Start of Records for processing

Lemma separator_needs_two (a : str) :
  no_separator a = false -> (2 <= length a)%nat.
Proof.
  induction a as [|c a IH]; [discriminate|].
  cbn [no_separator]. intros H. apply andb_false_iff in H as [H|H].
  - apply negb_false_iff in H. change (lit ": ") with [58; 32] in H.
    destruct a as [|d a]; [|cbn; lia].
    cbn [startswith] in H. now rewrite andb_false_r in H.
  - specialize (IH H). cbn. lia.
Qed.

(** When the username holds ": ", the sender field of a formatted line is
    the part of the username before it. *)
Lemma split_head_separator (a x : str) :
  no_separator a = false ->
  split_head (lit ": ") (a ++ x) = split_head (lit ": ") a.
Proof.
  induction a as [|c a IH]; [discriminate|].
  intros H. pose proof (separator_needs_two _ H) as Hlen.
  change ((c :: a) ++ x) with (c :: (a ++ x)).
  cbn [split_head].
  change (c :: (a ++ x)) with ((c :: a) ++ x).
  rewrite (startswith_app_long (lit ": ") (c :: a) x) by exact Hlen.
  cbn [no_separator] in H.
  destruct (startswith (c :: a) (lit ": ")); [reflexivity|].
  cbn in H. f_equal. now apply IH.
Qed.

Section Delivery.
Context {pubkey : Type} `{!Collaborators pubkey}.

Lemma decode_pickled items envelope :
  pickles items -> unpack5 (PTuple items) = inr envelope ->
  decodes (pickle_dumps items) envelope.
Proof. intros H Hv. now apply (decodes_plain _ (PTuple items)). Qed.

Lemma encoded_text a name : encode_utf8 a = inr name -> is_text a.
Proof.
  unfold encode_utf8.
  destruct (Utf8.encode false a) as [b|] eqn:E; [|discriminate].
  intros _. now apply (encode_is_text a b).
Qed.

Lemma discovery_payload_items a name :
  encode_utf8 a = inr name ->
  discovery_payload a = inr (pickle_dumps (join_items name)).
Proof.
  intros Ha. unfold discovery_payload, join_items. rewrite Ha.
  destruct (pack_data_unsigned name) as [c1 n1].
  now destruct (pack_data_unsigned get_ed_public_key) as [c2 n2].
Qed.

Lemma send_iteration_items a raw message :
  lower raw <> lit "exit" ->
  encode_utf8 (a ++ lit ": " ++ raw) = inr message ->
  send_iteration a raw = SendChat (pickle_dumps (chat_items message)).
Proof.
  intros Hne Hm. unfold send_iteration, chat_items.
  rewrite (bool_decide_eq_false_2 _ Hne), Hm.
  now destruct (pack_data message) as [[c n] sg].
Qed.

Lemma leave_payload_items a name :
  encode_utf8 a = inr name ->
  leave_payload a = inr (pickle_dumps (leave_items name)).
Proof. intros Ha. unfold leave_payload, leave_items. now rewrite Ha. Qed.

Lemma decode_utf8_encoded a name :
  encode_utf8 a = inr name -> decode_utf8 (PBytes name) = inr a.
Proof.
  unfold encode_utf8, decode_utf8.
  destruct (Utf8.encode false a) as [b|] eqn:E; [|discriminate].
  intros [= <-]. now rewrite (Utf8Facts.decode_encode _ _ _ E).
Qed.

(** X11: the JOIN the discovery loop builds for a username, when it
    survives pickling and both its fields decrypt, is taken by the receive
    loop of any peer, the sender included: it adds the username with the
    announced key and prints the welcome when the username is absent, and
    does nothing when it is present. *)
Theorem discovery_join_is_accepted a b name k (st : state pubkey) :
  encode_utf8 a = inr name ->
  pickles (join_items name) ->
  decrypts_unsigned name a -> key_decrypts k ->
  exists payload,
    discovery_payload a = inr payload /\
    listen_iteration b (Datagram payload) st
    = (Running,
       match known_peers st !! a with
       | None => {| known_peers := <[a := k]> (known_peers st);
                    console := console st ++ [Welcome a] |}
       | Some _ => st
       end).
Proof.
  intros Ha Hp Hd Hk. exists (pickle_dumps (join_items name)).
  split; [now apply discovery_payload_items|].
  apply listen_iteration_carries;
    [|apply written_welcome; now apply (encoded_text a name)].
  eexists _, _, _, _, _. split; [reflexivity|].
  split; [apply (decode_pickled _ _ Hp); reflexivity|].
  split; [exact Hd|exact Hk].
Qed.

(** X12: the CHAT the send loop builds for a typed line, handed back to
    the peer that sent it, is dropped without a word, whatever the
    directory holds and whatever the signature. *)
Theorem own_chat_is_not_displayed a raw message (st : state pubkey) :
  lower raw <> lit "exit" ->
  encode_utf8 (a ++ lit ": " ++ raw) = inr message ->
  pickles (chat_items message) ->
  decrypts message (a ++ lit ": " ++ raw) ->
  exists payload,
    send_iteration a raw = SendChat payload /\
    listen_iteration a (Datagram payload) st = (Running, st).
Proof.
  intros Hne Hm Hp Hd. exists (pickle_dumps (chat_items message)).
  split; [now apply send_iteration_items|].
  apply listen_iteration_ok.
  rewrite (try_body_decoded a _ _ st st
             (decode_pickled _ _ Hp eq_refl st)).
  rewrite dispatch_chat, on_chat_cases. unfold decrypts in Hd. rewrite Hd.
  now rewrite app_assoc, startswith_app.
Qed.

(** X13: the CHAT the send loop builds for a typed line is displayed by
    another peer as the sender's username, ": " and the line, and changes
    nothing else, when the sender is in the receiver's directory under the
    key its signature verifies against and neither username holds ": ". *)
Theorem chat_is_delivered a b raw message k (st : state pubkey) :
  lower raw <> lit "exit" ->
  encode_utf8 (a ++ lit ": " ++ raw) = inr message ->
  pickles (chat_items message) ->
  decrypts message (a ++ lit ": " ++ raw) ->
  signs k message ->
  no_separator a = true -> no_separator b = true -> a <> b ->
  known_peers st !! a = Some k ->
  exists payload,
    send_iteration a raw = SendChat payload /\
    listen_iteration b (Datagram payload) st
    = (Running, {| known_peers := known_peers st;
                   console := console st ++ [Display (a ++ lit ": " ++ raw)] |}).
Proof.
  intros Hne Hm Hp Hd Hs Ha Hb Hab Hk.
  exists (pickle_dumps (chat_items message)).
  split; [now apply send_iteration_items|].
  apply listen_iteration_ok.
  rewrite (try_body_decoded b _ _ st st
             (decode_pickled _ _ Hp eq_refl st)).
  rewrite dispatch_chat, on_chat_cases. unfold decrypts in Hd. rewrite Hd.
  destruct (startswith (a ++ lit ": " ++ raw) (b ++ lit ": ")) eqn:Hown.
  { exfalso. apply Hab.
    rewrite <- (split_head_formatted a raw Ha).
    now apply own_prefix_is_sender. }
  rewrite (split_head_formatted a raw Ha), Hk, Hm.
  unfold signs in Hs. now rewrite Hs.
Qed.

End of Records for processing

* Action item:
Repeat each entry exactly as it was given.

* Result of the exercise:
Lemma separator_needs_two (a : str) :
  no_separator a = false -> (2 <= length a)%nat.
Proof.
  induction a as [|c a IH]; [discriminate|].
  cbn [no_separator]. intros H. apply andb_false_iff in H as [H|H].
  - apply negb_false_iff in H. change (lit ": ") with [58; 32] in H.
    destruct a as [|d a]; [|cbn; lia].
    cbn [startswith] in H. now rewrite andb_false_r in H.
  - specialize (IH H). cbn. lia.
Qed.

(** When the username holds ": ", the sender field of a formatted line is
    the part of the username before it. *)
Lemma split_head_separator (a x : str) :
  no_separator a = false ->
  split_head (lit ": ") (a ++ x) = split_head (lit ": ") a.
Proof.
  induction a as [|c a IH]; [discriminate|].
  intros H. pose proof (separator_needs_two _ H) as Hlen.
  change ((c :: a) ++ x) with (c :: (a ++ x)).
  cbn [split_head].
  change (c :: (a ++ x)) with ((c :: a) ++ x).
  rewrite (startswith_app_long (lit ": ") (c :: a) x) by exact Hlen.
  cbn [no_separator] in H.
  destruct (startswith (c :: a) (lit ": ")); [reflexivity|].
  cbn in H. f_equal. now apply IH.
Qed.

Section Delivery.
Context {pubkey : Type} `{!Collaborators pubkey}.

Lemma decode_pickled items envelope :
  pickles items -> unpack5 (PTuple items) = inr envelope ->
  decodes (pickle_dumps items) envelope.
Proof. intros H Hv. now apply (decodes_plain _ (PTuple items)). Qed.

Lemma encoded_text a name : encode_utf8 a = inr name -> is_text a.
Proof.
  unfold encode_utf8.
  destruct (Utf8.encode false a) as [b|] eqn:E; [|discriminate].
  intros _. now apply (encode_is_text a b).
Qed.

Lemma discovery_payload_items a name :
  encode_utf8 a = inr name ->
  discovery_payload a = inr (pickle_dumps (join_items name)).
Proof.
  intros Ha. unfold discovery_payload, join_items. rewrite Ha.
  destruct (pack_data_unsigned name) as [c1 n1].
  now destruct (pack_data_unsigned get_ed_public_key) as [c2 n2].
Qed.

Lemma send_iteration_items a raw message :
  lower raw <> lit "exit" ->
  encode_utf8 (a ++ lit ": " ++ raw) = inr message ->
  send_iteration a raw = SendChat (pickle_dumps (chat_items message)).
Proof.
  intros Hne Hm. unfold send_iteration, chat_items.
  rewrite (bool_decide_eq_false_2 _ Hne), Hm.
  now destruct (pack_data message) as [[c n] sg].
Qed.

Lemma leave_payload_items a name :
  encode_utf8 a = inr name ->
  leave_payload a = inr (pickle_dumps (leave_items name)).
Proof. intros Ha. unfold leave_payload, leave_items. now rewrite Ha. Qed.

Lemma decode_utf8_encoded a name :
  encode_utf8 a = inr name -> decode_utf8 (PBytes name) = inr a.
Proof.
  unfold encode_utf8, decode_utf8.
  destruct (Utf8.encode false a) as [b|] eqn:E; [|discriminate].
  intros [= <-]. now rewrite (Utf8Facts.decode_encode _ _ _ E).
Qed.

(** X11: the JOIN the discovery loop builds for a username, when it
    survives pickling and both its fields decrypt, is taken by the receive
    loop of any peer, the sender included: it adds the username with the
    announced key and prints the welcome when the username is absent, and
    does nothing when it is present. *)
Theorem discovery_join_is_accepted a b name k (st : state pubkey) :
  encode_utf8 a = inr name ->
  pickles (join_items name) ->
  decrypts_unsigned name a -> key_decrypts k ->
  exists payload,
    discovery_payload a = inr payload /\
    listen_iteration b (Datagram payload) st
    = (Running,
       match known_peers st !! a with
       | None => {| known_peers := <[a := k]> (known_peers st);
                    console := console st ++ [Welcome a] |}
       | Some _ => st
       end).
Proof.
  intros Ha Hp Hd Hk. exists (pickle_dumps (join_items name)).
  split; [now apply discovery_payload_items|].
  apply listen_iteration_carries;
    [|apply written_welcome; now apply (encoded_text a name)].
  eexists _, _, _, _, _. split; [reflexivity|].
  split; [apply (decode_pickled _ _ Hp); reflexivity|].
  split; [exact Hd|exact Hk].
Qed.

(** X12: the CHAT the send loop builds for a typed line, handed back to
    the peer that sent it, is dropped without a word, whatever the
    directory holds and whatever the signature. *)
Theorem own_chat_is_not_displayed a raw message (st : state pubkey) :
  lower raw <> lit "exit" ->
  encode_utf8 (a ++ lit ": " ++ raw) = inr message ->
  pickles (chat_items message) ->
  decrypts message (a ++ lit ": " ++ raw) ->
  exists payload,
    send_iteration a raw = SendChat payload /\
    listen_iteration a (Datagram payload) st = (Running, st).
Proof.
  intros Hne Hm Hp Hd. exists (pickle_dumps (chat_items message)).
  split; [now apply send_iteration_items|].
  apply listen_iteration_ok.
  rewrite (try_body_decoded a _ _ st st
             (decode_pickled _ _ Hp eq_refl st)).
  rewrite dispatch_chat, on_chat_cases. unfold decrypts in Hd. rewrite Hd.
  now rewrite app_assoc, startswith_app.
Qed.

(** X13: the CHAT the send loop builds for a typed line is displayed by
    another peer as the sender's username, ": " and the line, and changes
    nothing else, when the sender is in the receiver's directory under the
    key its signature verifies against and neither username holds ": ". *)
Theorem chat_is_delivered a b raw message k (st : state pubkey) :
  lower raw <> lit "exit" ->
  encode_utf8 (a ++ lit ": " ++ raw) = inr message ->
  pickles (chat_items message) ->
  decrypts message (a ++ lit ": " ++ raw) ->
  signs k message ->
  no_separator a = true -> no_separator b = true -> a <> b ->
  known_peers st !! a = Some k ->
  exists payload,
    send_iteration a raw = SendChat payload /\
    listen_iteration b (Datagram payload) st
    = (Running, {| known_peers := known_peers st;
                   console := console st ++ [Display (a ++ lit ": " ++ raw)] |}).
Proof.
  intros Hne Hm Hp Hd Hs Ha Hb Hab Hk.
  exists (pickle_dumps (chat_items message)).
  split; [now apply send_iteration_items|].
  apply listen_iteration_ok.
  rewrite (try_body_decoded b _ _ st st
             (decode_pickled _ _ Hp eq_refl st)).
  rewrite dispatch_chat, on_chat_cases. unfold decrypts in Hd. rewrite Hd.
  destruct (startswith (a ++ lit ": " ++ raw) (b ++ lit ": ")) eqn:Hown.
  { exfalso. apply Hab.
    rewrite <- (split_head_formatted a raw Ha).
    now apply own_prefix_is_sender. }
  rewrite (split_head_formatted a raw Ha), Hk, Hm.
  unfold signs in Hs. now rewrite Hs.
Qed.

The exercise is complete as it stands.